Adult Vicars. Learning to talk is no sudden discovery, according to Bruner. It takes about two years of dogged practice--by the mother as well as the child. (Bruner means not necessarily the child's natural mother, but someone who acts as "vicar" of the adult community.) Every word the vicar uses is a lesson in what sounds and tones work best. By the age of two months, the child can make a cry that demands or one that requests, i.e., one that awaits a response from the mother. "Mother talk," corresponding to "baby talk," tells the child that its request will be met and gives the child signs of the consequences of his requests. Says Bruner: "Linguistic competence is developing before language proper."
In addition to making sounds, mother and child use their eyes as part of the communication process. A mother spends much of her time during the child's first four to nine months, says Bruner, simply trying to discover what the child is looking at. At four months, 20% of babies can be induced to follow their mother's gaze, and by one year, 70% can do the same thing, even if she is looking at an object behind the baby.
She begins pointing out objects and giving them names. From ten months onward, the child as well begins pointing out objects. Mothers introduce a familiar pattern: 1) pointing to an object; 2) putting the question to the child, "What (or who, or where) is that?"; and 3) labeling the object, person or place ("That's a hat," "That's Grandma," "That's the bedroom").
Without knowing it, the mother has already set in motion the process of fostering the four basic skills that Bruner considers essential for making sentences later on:
>"Well-formedness," when the mother demands a closer approximation to the correct pronunciation of a word with each repetition.
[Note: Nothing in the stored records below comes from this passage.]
(* ===== verification/StopProofs.v ===== *)
(** * Correctness of the durable stop operation

    What [new_record] accepts, in propositions; that its ledger check means the transitions
    occupy the revisions 2, 3, ... up to the current one, each once; that the results of sequences
    of mutations are exactly the accepted records with what the guards of the mutations give; and
    what each mutation does to an accepted record. *)

From stdpp Require Import prelude strings list_numbers.
From S2P Require Import Prelude.
From S2P Require Import Bytes.
From S2P Require Import ModelIds.
From S2P Require Import SyndicValues.
From S2P Require Import StopOperation.

(** ** What the checks accept *)

Definition follows (source successor : Z) : Prop := successor = source + 1 /\ successor <= U64_MAX.

Definition admission_ok (id : StopOperationId) (t : StopOperationTarget) (w : StopAdmissionWitness)
    : Prop :=
  stop_thread id = tgt_thread t /\ follows (source_gate_revision w) (successor_gate_revision w)
  /\ match w with
     | AdmOrdinary _ source _ successor =>
         is_provider_kind (tgt_turn_kind t) = false
         /\ rh_generation source = rh_generation successor
         /\ follows (rh_revision source) (rh_revision successor)
     | AdmProviderOperation _ _ source successor =>
         is_provider_kind (tgt_turn_kind t) = true /\ follows source successor
     end.

Definition claim_ok (s : StopOperationState) (claim : option StopDispatchClaimWitness) : Prop :=
  match s, claim with StAdmitted, Some _ | StDispatchClaimed, None => False | _, _ => True end.

(** What a consumed state says about compaction: its revisions, for a provider operation. *)
Definition state_compaction (s : StopOperationState) : option (Z * Z) :=
  match s with
  | StSafeReopened (SrProviderOperation _ _ c c')
  | StMatchingTerminal (MtProviderOperation _ _ _ c c')
  | StAbandoned (AbProviderOperation _ _ _ _ _ c c') => Some (c, c')
  | _ => None
  end.

Definition consumed_ok (kind : TurnKind) (revision : Z) (s : StopOperationState) : Prop :=
  match disposition_source s, consumed_gate s with
  | Some source, Some gate =>
      follows (ds_stop source) revision /\ follows (ds_gate source) gate
      /\ match state_compaction s with
         | Some (c, c') => is_provider_kind kind = true /\ follows c c'
         | None => is_provider_kind kind = false
         end
  | _, _ => True
  end.

(** The revisions the transitions after admission were published at. *)
Definition cause_transitions (f : StopCauseFirstRevisions) (cs : list StopCause) : list Z :=
  filter (fun v => v <> FIRST) (omap (first_revision f) cs).
Definition claim_transitions (claim : option StopDispatchClaimWitness) : list Z :=
  match claim with Some c => [claim_source c + 1] | None => [] end.
Definition disposition_transitions (current : Z) (s : StopOperationState) : list Z :=
  if is_live s then [] else [current].
Definition transitions (current : Z) (f : StopCauseFirstRevisions)
    (claim : option StopDispatchClaimWitness) (s : StopOperationState) : list Z :=
  cause_transitions f ALL_CAUSES ++ claim_transitions claim ++ disposition_transitions current s.

Definition ledger_ok (current : Z) (f : StopCauseFirstRevisions)
    (claim : option StopDispatchClaimWitness) (s : StopOperationState) : Prop :=
  has_admission_cause f = true /\ 1 <= current <= U64_MAX
  /\ transitions current f claim s ≡ₚ seqZ 2 (current - 1).

(** Revisions are non-zero 64-bit integers. *)
Definition revisions_typed (current : Z) (f : StopCauseFirstRevisions)
    (claim : option StopDispatchClaimWitness) : Prop :=
  is_u64 current /\ current <> 0
  /\ (forall c v, first_revision f c = Some v -> is_u64 v /\ v <> 0)
  /\ (forall c, claim = Some c -> is_u64 (claim_source c) /\ claim_source c <> 0).

Definition state_typed (s : StopOperationState) : Prop :=
  (forall source, disposition_source s = Some source -> is_u64 (ds_stop source) /\ ds_stop source <> 0)
  /\ (forall c c', state_compaction s = Some (c, c') -> is_u64 c /\ c <> 0).

Definition record_typed (r : StopOperationRecord) : Prop :=
  revisions_typed (so_revision r) (so_firsts r) (so_claim r) /\ state_typed (so_state r).

Definition record_ok (r : StopOperationRecord) : Prop :=
  admission_ok (so_id r) (so_target r) (so_admission r)
  /\ claim_ok (so_state r) (so_claim r)
  /\ consumed_ok (tgt_turn_kind (so_target r)) (so_revision r) (so_state r)
  /\ ledger_ok (so_revision r) (so_firsts r) (so_claim r) (so_state r).

Lemma is_successor_iff a b : is_successor a b = true <-> follows a b.
Proof.
  unfold is_successor, follows. rewrite bool_decide_eq_true, checked_add64_Some. intuition lia.
Qed.

Lemma is_successor_false a b : is_successor a b = false <-> ~ follows a b.
Proof. rewrite <- is_successor_iff. destruct (is_successor a b); naive_solver. Qed.

(** Settle one test of a check. *)
Lemma settles_guard {E A} (b : bool) (e : E) (m : panicky E A) (P Q : Prop) a :
  (P <-> b = false) -> (P -> settles m Q a) -> settles (if b then fail e else m) (P /\ Q) a.
Proof.
  intros Hb Hm. destruct b.
  - right. split; [naive_solver|]. by exists e.
  - destruct (Hm (proj2 Hb eq_refl)) as [[? ?]|[? ?]]; [left|right]; naive_solver.
Qed.

Lemma settles_guard_ret {E A} (b : bool) (e : E) (P : Prop) (a : A) :
  (P <-> b = false) -> settles (if b then fail e else mret a) P a.
Proof.
  intros Hb. eapply settles_iff; [|apply (settles_guard b e _ P True a Hb); intros; apply settles_ret].
  tauto.
Qed.

(** ** The ledger *)

Lemma occupy_transition_settles occ v :
  (length occ < 6)%nat -> settles (occupy_transition occ v) (v ∉ occ) (occ ++ [v]).
Proof.
  intros Hl. unfold occupy_transition. case_bool_decide.
  - right. split; [naive_solver|]. by eexists.
  - left. rewrite (proj2 (Nat.ltb_lt _ _) Hl). done.
Qed.

Lemma NoDup_snoc_iff (l : list Z) v : NoDup l -> (v ∉ l <-> NoDup (l ++ [v])).
Proof.
  intros Hl. rewrite NoDup_app. split.
  - intros Hv. split; [done|]. split; [|apply NoDup_singleton]. set_solver.
  - set_solver.
Qed.

Lemma cause_transitions_cons f c cs :
  cause_transitions f (c :: cs) =
  match first_revision f c with
  | Some v => if v =? FIRST then cause_transitions f cs else v :: cause_transitions f cs
  | None => cause_transitions f cs
  end.
Proof.
  unfold cause_transitions. change (omap (first_revision f) (c :: cs)) with
    (match first_revision f c with Some v => v :: omap (first_revision f) cs | None => omap (first_revision f) cs end).
  destruct (first_revision f c) as [v|]; [|done]. rewrite filter_cons.
  destruct (Z.eqb_spec v FIRST); [rewrite decide_False by naive_solver|rewrite decide_True by done]; done.
Qed.

Lemma occupy_causes_settles cur f cs occ :
  (length occ + length cs <= 6)%nat -> NoDup occ ->
  settles (occupy_causes cur f cs occ)
    (NoDup (occ ++ cause_transitions f cs) /\ Forall (fun v => v <= cur) (omap (first_revision f) cs))
    (occ ++ cause_transitions f cs).
Proof.
  revert occ. induction cs as [|c cs IH]; intros occ Hl Hd.
  { cbn [occupy_causes]. unfold cause_transitions. cbn. rewrite app_nil_r.
    eapply settles_iff; [|apply settles_ret]. naive_solver. }
  cbn [length] in Hl. rewrite cause_transitions_cons. cbn [occupy_causes].
  assert (omap (first_revision f) (c :: cs) =
    match first_revision f c with Some v => v :: omap (first_revision f) cs | None => omap (first_revision f) cs end)
    as -> by done.
  destruct (first_revision f c) as [first|]; [|apply IH; [lia|done]].
  destruct (Z.ltb_spec cur first) as [Hf|Hf].
  { eapply settles_iff; [|apply settles_fail]. rewrite Forall_cons. lia. }
  rewrite Forall_cons. destruct (Z.eqb_spec first FIRST) as [->|Hn].
  - eapply settles_iff; [|apply IH; [lia|done]]. tauto.
  - eapply settles_iff; [|eapply settles_bind; [apply occupy_transition_settles; lia|]].
    2:{ intros Hv. rewrite (cons_middle first occ (cause_transitions f cs)), app_assoc.
        apply IH; [rewrite length_app; cbn; lia|]. by apply NoDup_snoc_iff. }
    rewrite <- app_assoc. cbn. split; [tauto|]. intros [Hd' [_ Hr]].
    split; [|done]. apply NoDup_app in Hd' as (_ & Hd' & _). intros Hin. apply (Hd' _ Hin). set_solver.
Qed.

Lemma occupy_claim_settles cur claim occ :
  (length occ < 6)%nat -> NoDup occ -> cur <= U64_MAX ->
  (forall c, claim = Some c -> 0 <= claim_source c) ->
  settles (occupy_claim cur claim occ)
    (NoDup (occ ++ claim_transitions claim) /\ Forall (fun v => v <= cur) (claim_transitions claim))
    (occ ++ claim_transitions claim).
Proof.
  intros Hl Hd Hc Ht. destruct claim as [c|]; cbn [occupy_claim claim_transitions].
  2:{ rewrite app_nil_r. eapply settles_iff; [|apply settles_ret]. naive_solver. }
  specialize (Ht c eq_refl). unfold next_stop_revision.
  destruct (checked_add64 (claim_source c) 1) as [p|] eqn:Ep; cbn.
  - apply checked_add64_Some in Ep as [-> Ep]. unfold nonzero.
    destruct (Z.eqb_spec (claim_source c + 1) 0); [lia|]. cbn.
    destruct (Z.ltb_spec cur (claim_source c + 1)).
    + eapply settles_iff; [|apply settles_fail]. rewrite Forall_singleton. lia.
    + eapply settles_iff; [|apply occupy_transition_settles; done].
      rewrite Forall_singleton, <- NoDup_snoc_iff by done. intuition lia.
  - apply checked_add64_None in Ep. eapply settles_iff; [|apply settles_fail].
    rewrite Forall_singleton. lia.
Qed.

Lemma disposition_live s : disposition_source s = None <-> is_live s = true.
Proof. by destruct s. Qed.

Lemma occupy_disposition_settles cur s occ :
  (length occ < 6)%nat -> NoDup occ ->
  settles (occupy_disposition cur s occ) (NoDup (occ ++ disposition_transitions cur s))
    (occ ++ disposition_transitions cur s).
Proof.
  intros Hl Hd. unfold occupy_disposition, disposition_transitions.
  destruct (is_live s) eqn:Hs.
  - rewrite (proj2 (disposition_live s) Hs), app_nil_r. eapply settles_iff; [|apply settles_ret]. tauto.
  - destruct (disposition_source s) eqn:E; [|apply disposition_live in E; congruence].
    eapply settles_iff; [apply NoDup_snoc_iff, Hd|by apply occupy_transition_settles].
Qed.

(** Distinct numbers from 2 to [n], [n - 1] of them, are all of them. *)
Lemma contiguous_iff (l : list Z) n :
  Forall (fun v => 2 <= v) l ->
  (NoDup l /\ Forall (fun v => v <= n) l /\ zlen l = n - 1)
  <-> (1 <= n /\ l ≡ₚ seqZ 2 (n - 1)).
Proof.
  intros H2. split.
  - intros (Hd & Hn & Hl). split; [lia|].
    apply submseteq_length_Permutation.
    + apply NoDup_submseteq; [done|]. intros x Hx. apply elem_of_seqZ.
      rewrite Forall_forall in H2, Hn. specialize (H2 x Hx). specialize (Hn x Hx). cbn in *. lia.
    + rewrite length_seqZ. lia.
  - intros [Hn Hp]. split_and!.
    + rewrite Hp. apply NoDup_seqZ.
    + rewrite Hp. apply Forall_forall. intros x Hx. apply elem_of_seqZ in Hx. lia.
    + rewrite Hp, length_seqZ. lia.
Qed.
(* ===== verification/SyndicRecords.v ===== *)
(** * Input-gate records and content references

    [syndic-storage]: [error.rs] (the errors of the record constructors), [record/content.rs]
    (the summary and reference of sealed content), [record/input_gate.rs] (the gate of a thread
    and the accounting that relates an observed gate to a later one), their codecs
    ([codec/primary/input_gate.rs], [codec/parts/value/content.rs]), and the two mutations that
    advance a gate held for terminal history: an admission ([mutation/admission/accepted.rs])
    and the release ([mutation/live/complete.rs]).

    The accounting check sees two gates and no history; the theorem says which pairs it accepts
    in terms of the mutations that may lie between them. *)
From stdpp Require Import prelude strings.
From S2P Require Import Prelude.
From S2P Require Import Bytes.
From S2P Require Import ModelIds.
From S2P Require Import SyndicValues.
From S2P Require Import SyndicParts.
From S2P Require Import StopOperation.
From S2P Require Import StopCodec.

Inductive SyndicRecordError :=
  | RecLengthOverflow (kind : string)
  | RecInvalidByteRange (kind : string) (range_start range_end : Z)
  | RecZeroValue (kind : string)
  | RecInvalidMarkdownHeadingLevel (level : Z)
  | RecProjectionSourceLengthMismatch (range_bytes source_bytes : Z)
  | RecMappedByteLengthMismatch (kind : string) (logical_bytes encoded_bytes : Z)
  | RecInvalidProjectionResourceKind
  | RecInvalidResourcePreviewRange (resource_bytes preview_start preview_end : Z)
  | RecInvalidResourceStructure
  | RecInvalidContentEncoding
  | RecBytesTooLong (kind : string) (maximum actual : Z)
  | RecTooManyEntries (kind : string) (maximum actual : Z)
  | RecDuplicateImageMarker (kind : string) (marker_id : list byte)
  | RecSourceIdentityMismatch
  | RecInvalidProviderItemDisposition
  | RecInvalidProviderItemLifecycle
  | RecInvalidTurnCaptureFrontier
  | RecInvalidResolvedRepair
  | RecInvalidRepairGate
  | RecInvalidCompactionOperation
  | RecInvalidImageLabelFrontier
  | RecInvalidDraftImageLabelProtection
  | RecInvalidActivityQueryFrontier
  | RecInvalidActivityQueryLifecycle
  | RecInvalidAcceptedRouteInterval
  | RecInvalidAcceptedRouteAggregates
  | RecInvalidAcceptedRouteSelection
  | RecAcceptedInputAdmissionDraftCollision
  | RecAcceptedInputIdentityMismatch
  | RecInvalidGeneratedHandoffInput
  | RecInvalidProviderObservationFrontier
  | RecEmpty (kind : string)
  | RecNulByte (kind : string) (index : Z).

(** ** Content references *)

Inductive ContentEncoding := ComposerV1 | Utf8V1 | ProviderItemV1.

Record ContentSummary := mkSummary {
  sum_chunk_count : Z;
  sum_piece_count : Z;
  sum_encoded_bytes : Z;
  sum_logical_utf8_bytes : Z;
  sum_atom_count : Z;
  sum_image_marker_count : Z;
  sum_marker_digest : list byte;
  sum_maximum_image_label : option Z;
  sum_digest : list byte }.

Definition new_summary (chunks pieces encoded logical atoms markers : Z) (marker_digest : list byte)
    (label : option Z) (digest : list byte) : result SyndicRecordError ContentSummary :=
  if negb (Bool.eqb (markers =? 0) (bool_decide (label = None)))
  then Err RecInvalidContentEncoding
  else Ok (mkSummary chunks pieces encoded logical atoms markers marker_digest label digest).

Record ContentReference := mkReference {
  ref_id : list byte;
  ref_revision : Z;
  ref_encoding : ContentEncoding;
  ref_summary : ContentSummary }.

(** ** The gate record *)

Record InputGateRecord := mkGate {
  ig_thread : list byte;
  ig_revision : Z;
  ig_state : InputGateState;
  ig_accepted_high_water : Z;
  ig_route_high_water : option Z;
  ig_selected_route : option AcceptedRouteHeadProof;
  ig_live_steering : Z;
  ig_live_next_turn : Z;
  ig_live_bytes : Z }.
(* ===== verification/CompactionOperation.v ===== *)
(** * The durable context-compaction operation

    [syndic-storage]: [value/compaction.rs] (nonces, revisions, provider sequences, settlements),
    [record/compaction/mod.rs] (the record and its constructor), [record/compaction/transitions.rs]
    (every transition of the record), [record/compaction/settlement.rs] (the receipt of a consumed
    operation), and the conditions under which the settlement mutations consume one
    ([mutation/compaction/settlement.rs], [mutation/compaction/continuation.rs]).

    Like the stop operation, the record keeps no log.  The theorems on it are in
    [CompactionProofs] and [CompactionProvenance]. *)
From stdpp Require Import prelude strings.
From S2P Require Import Prelude.
From S2P Require Import Bytes.
From S2P Require Import ModelIds.
From S2P Require Import SyndicValues.
From S2P Require Import SyndicRecords.

(** ** Values *)

Record CompactionOperationId := mkCompactionId { cmp_thread : list byte; cmp_nonce : list byte }.

(** The nonce, retyped. *)
Definition provider_turn_id (id : CompactionOperationId) : list byte := cmp_nonce id.

(** [CompactionOperationRevision] and [CompactionProviderSequence] ([nonzero_compaction_value!]). *)
Definition CMP_FIRST : Z := 1.
Definition new_compaction_value (kind : string) (value : Z) : result SyndicValueError Z :=
  ok_or (SvZeroOrdinal kind) (nonzero value).
Definition next_compaction_value (kind : string) (value : Z) : result SyndicValueError Z :=
  ok_or (SvOrdinalExhausted kind) (checked_add64 value 1 ≫= nonzero).
Definition next_compaction_revision : Z -> result SyndicValueError Z :=
  next_compaction_value "compaction-operation revision".
Definition next_provider_sequence : Z -> result SyndicValueError Z :=
  next_compaction_value "compaction provider sequence".

(** [source.checked_next().ok() == Some(successor)] *)
Definition ok {E A} (r : result E A) : option A := match r with Ok a => Some a | Err _ => None end.
Definition revision_follows (source successor : Z) : bool :=
  bool_decide (ok (next_compaction_revision source) = Some successor).

Inductive CompactionThreadStatus := TsActive | TsIdle | TsSystemError.
Inductive CompactionRequestDisposition :=
  | RqAccepted | RqRejectedBeforeCore | RqProvenLocalNondispatch | RqCompletionUnknown.
Inductive CompactionMarkerLifecycle := MkStarted | MkCompleted.
Inductive CompactionAbandonmentReason :=
  | CaProviderRejectedBeforeCore | CaCompletionUnknown | CaTargetAuthorityLost
  | CaStartupProcessGenerationLost | CaProviderProtocolConflict.

Record CompactionMarkerObservation := mkMarker
  { mk_sequence : Z; mk_item : list byte; mk_lifecycle : CompactionMarkerLifecycle }.

Inductive CompactionSettlement :=
  | CancelledBeforeDispatch
  | LocalNondispatch
  | SettledAbandoned (reason : CompactionAbandonmentReason)
  | ManualSuccess
  | ManualFailure
  | LifecycleUserWorkWon
  | LifecycleContinuation (turn_id item_id content_id : list byte).

(** ** The record *)

Record CompactionOperationTarget := mkCompactionTarget {
  ct_thread : list byte;
  ct_turn : list byte;
  ct_snapshot : list byte;
  ct_binding_revision : Z;
  ct_runtime : list byte;
  ct_loaded : CasLoadedSessionGeneration;
  ct_cas_thread : list byte }.

Record CompactionDispatchClaimWitness := mkCompactionClaim { cc_source : Z; cc_attempt : list byte }.
Record CompactionRequestObservation := mkRequest
  { rq_revision : Z; rq_disposition : CompactionRequestDisposition }.
Record CompactionStatusObservation := mkStatus { ts_sequence : Z; ts_status : CompactionThreadStatus }.
Record CompactionCasTurnObservation := mkCasTurn { ctu_sequence : Z; ctu_cas_turn : list byte }.
Record CompactionTerminalObservation := mkTerminal
  { tm_sequence : Z; tm_status : TurnEndStatus; tm_turn_state : Z }.
Record CompactionConsumedWitness := mkConsumedWitness {
  cw_source : Z;
  cw_successor_gate : Z;
  cw_settlement : CompactionSettlement;
  cw_commitment : list byte }.

Inductive CompactionOperationState :=
  | CmpAdmitted
  | CmpDispatchClaimed
  | CmpLive
  | CmpStopping (nonce : list byte)
  | CmpFinalizing
  | CmpConsumed (w : CompactionConsumedWitness).

Definition compaction_is_live (s : CompactionOperationState) : bool :=
  match s with CmpAdmitted | CmpDispatchClaimed | CmpLive | CmpFinalizing => true | _ => false end.

Record CompactionOperationRecord := mkCompaction {
  co_id : CompactionOperationId;
  co_home : list byte;
  co_target : CompactionOperationTarget;
  co_revision : Z;
  co_attempt : list byte;
  co_claim : option CompactionDispatchClaimWitness;
  co_request : option CompactionRequestObservation;
  co_frontier : option Z;
  co_status : option CompactionStatusObservation;
  co_cas_turn : option CompactionCasTurnObservation;
  co_marker : option CompactionMarkerObservation;
  co_terminal : option CompactionTerminalObservation;
  co_state : CompactionOperationState }.

#[global] Instance compaction_id_eq_dec : EqDecision CompactionOperationId.
Proof. solve_decision. Defined.
#[global] Instance thread_status_eq_dec : EqDecision CompactionThreadStatus.
Proof. solve_decision. Defined.
#[global] Instance request_eq_dec : EqDecision CompactionRequestDisposition.
Proof. solve_decision. Defined.
#[global] Instance marker_lifecycle_eq_dec : EqDecision CompactionMarkerLifecycle.
Proof. solve_decision. Defined.
#[global] Instance compaction_reason_eq_dec : EqDecision CompactionAbandonmentReason.
Proof. solve_decision. Defined.
#[global] Instance settlement_eq_dec : EqDecision CompactionSettlement.
Proof. solve_decision. Defined.
#[global] Instance consumed_witness_eq_dec : EqDecision CompactionConsumedWitness.
Proof. solve_decision. Defined.
#[global] Instance compaction_state_eq_dec : EqDecision CompactionOperationState.
Proof. solve_decision. Defined.

(** [Some(sequence) > frontier] in the order of options. *)
Definition beyond (sequence : Z) (frontier : option Z) : bool :=
  match frontier with Some f => f <? sequence | None => true end.

Definition on_some {A} (p : A -> bool) (o : option A) : bool :=
  match o with Some a => p a | None => false end.
Definition is_none {A} (o : option A) : bool := match o with None => true | Some _ => false end.
Definition is_some {A} (o : option A) : bool := negb (is_none o).

Definition refuse_compaction {A} : result SyndicRecordError A := Err RecInvalidCompactionOperation.
(* ===== verification/CompactionProvenance.v ===== *)
(** * Authenticating a stop of a compaction operation

    [syndic-storage]: [record/compaction/stop_provenance.rs], with [consumed_receipt_is_exact] of
    [record/compaction/transitions.rs] and [record/stop/provider.rs].  A stop record names the
    revisions of the compaction record at which it took it over and gave it back; these checks
    decide from the current compaction record alone whether that can be so.  The theorems compare
    their answer with the histories of [CompactionLedger]. *)
From stdpp Require Import prelude strings.
From S2P Require Import Prelude.
From S2P Require Import Bytes.
From S2P Require Import ModelIds.
From S2P Require Import ModelDigest.
From S2P Require Import SyndicValues.
From S2P Require Import StopOperation.
From S2P Require Import SyndicRecords.
From S2P Require Import CompactionOperation.
From S2P Require Import CompactionCodec.
From S2P Require Import CompactionLedger.

Record StoppingProof := mkProof { source_frontier : Z; current_frontier : Z }.

Definition canonical_revision (request_count provider_count fixed_after_claim : Z) : option Z :=
  revision ← checked_add64 CMP_FIRST 1;
  revision ← checked_add64 revision request_count;
  revision ← checked_add64 revision provider_count;
  checked_add64 revision fixed_after_claim.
> "Truth functionality," generally begun after the first year, when she corrects a mistake: "That's not a dog, it's a cat."
> "Felicity," which means that the manner of speech must be appropriate to the situation.
> "Verisimilitude," when she allows a child to place a box on his head and pretends it is a hat, but does not encourage him to do the same thing with, say, a ball.
Step by step, in a steady series of accretions of meaning, these lessons lead toward acquiring the gift of speech. Says Bruner: "Man realizes his full heritage when he reaches language. But he is doing things along the way which are also quite remarkable."